The emperor will give a speech and that will be followed by 首相からのお祝いの言葉 (shushō kara no o-iwai no kotoba, a congratulatory message from the prime minister). You may hear this expressed more succinctly and formally as just 祝辞 (shukuji, congratulatory address), but to be more specific, it is also referred to as 寿詞 (yogoto, congratulatory address to an emperor). Regardless of what you call it, the message will be followed by the traditional 万歳三唱 (banzai sanshō, three cheers) of: “万歳! 万歳! 万歳!”

The 祝賀御列の儀 was set to take place at 3:30 p.m. today, but it will take place on Nov. 10, instead. “御列” can be rendered in English as “procession” and is a little more formal than “行列” (gyōretsu, procession) or “パレード” (parēdo, parade). You would see the former word in a term like, 大名行列 (daimyō gyōretsu), a procession of feudal lords carried out in the 江戸時代 (Edo jidai, Edo Period) between 1603 and 1868, and you can see the latter on Oct. 27 when the 川崎ハロウィンパレード (Kawasaki Harowin parēdo, Kawasaki Halloween Parade) brings out ghouls and ghosts in Kawasaki.

The parade on Nov. 10 won’t involve ghouls nor feudal lords, it’s just a chance for the 国民 (kokumin, citizens) to wave hello to the new 天皇 (tennō, emperor) and 皇后 (kōgō, empress) as they drive in an open-top car from 皇居 (Kōkyo, the Imperial Palace) to 赤坂御所 (Akasaka Gosho, Akasaka Palace) where they currently live. Expect the roads to be closed and crowded with well-wishers.

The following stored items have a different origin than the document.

(** X18.  A committed correction adds one player, one batting and one
    bowling row for every row of the file (none when the mapping is
    empty), at the end of their tables; the three rows of a record refer
    to the same player and the player to the file of the request; and the
    log of the file records that number of rows as total_records. *)
Theorem correction_stores_a_linked_row_per_record
        (seed : HashSeed) (request : SaveData.ColumnMappingRequest) (f : File)
        (db db' : SaveData.Db) :
  SaveData.save_submit_columns_data seed request f db = Ok db' ->
  exists df xs log',
    SaveData.read_source request f = Ok df
    /\ SaveData.player db' = SaveData.player db ++ map (fun x => fst (fst x)) xs
    /\ SaveData.batting db' = SaveData.batting db ++ map (fun x => snd (fst x)) xs
    /\ SaveData.bowling db' = SaveData.bowling db ++ map snd xs
    /\ length xs = stored_count request df
    /\ Forall (linked (SaveData.file_id request)) xs
    /\ SaveData.file_processing_log db' !! SaveData.file_id request = Some log'
    /\ SaveData.log_total_records log' = Some (Z.of_nat (stored_count request df)).
Proof.
  intros Hsave.
  destruct (save_submit_rows _ _ _ _ _ Hsave)
    as [df [records [xs [log' [Hread [Hrec [Hxs [_ [-> [Htotal _]]]]]]]]]].
  destruct (entities_from_inv _ _ _ _ _ Hxs) as [Hlen [_ Hlinked]].
  pose proof (canonical_records_length _ _ _ Hrec) as Hcount.
  exists df, xs, log'. cbn [SaveData.player SaveData.batting SaveData.bowling
                            SaveData.file_processing_log].
  unfold stored_count. rewrite lookup_insert_eq, Hlen, Htotal, Hcount. auto 10.
Qed.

The final royal event will be the 饗宴の儀, which is set to start at 7 p.m. On less formal occasions, 饗宴 (kyōen) is often replaced with 宴会 (enkai, banquet), 会食 (kaishoku, meet-up) or the simpler 飲み会 (nomikai, drinking party). The 饗宴 is expected to attract around 2,500 VIPs from around the world and take place on four different days. But hey, unlike a 飲み会, it probably won’t be capped off with a stellar round of カラオケ (karaoke).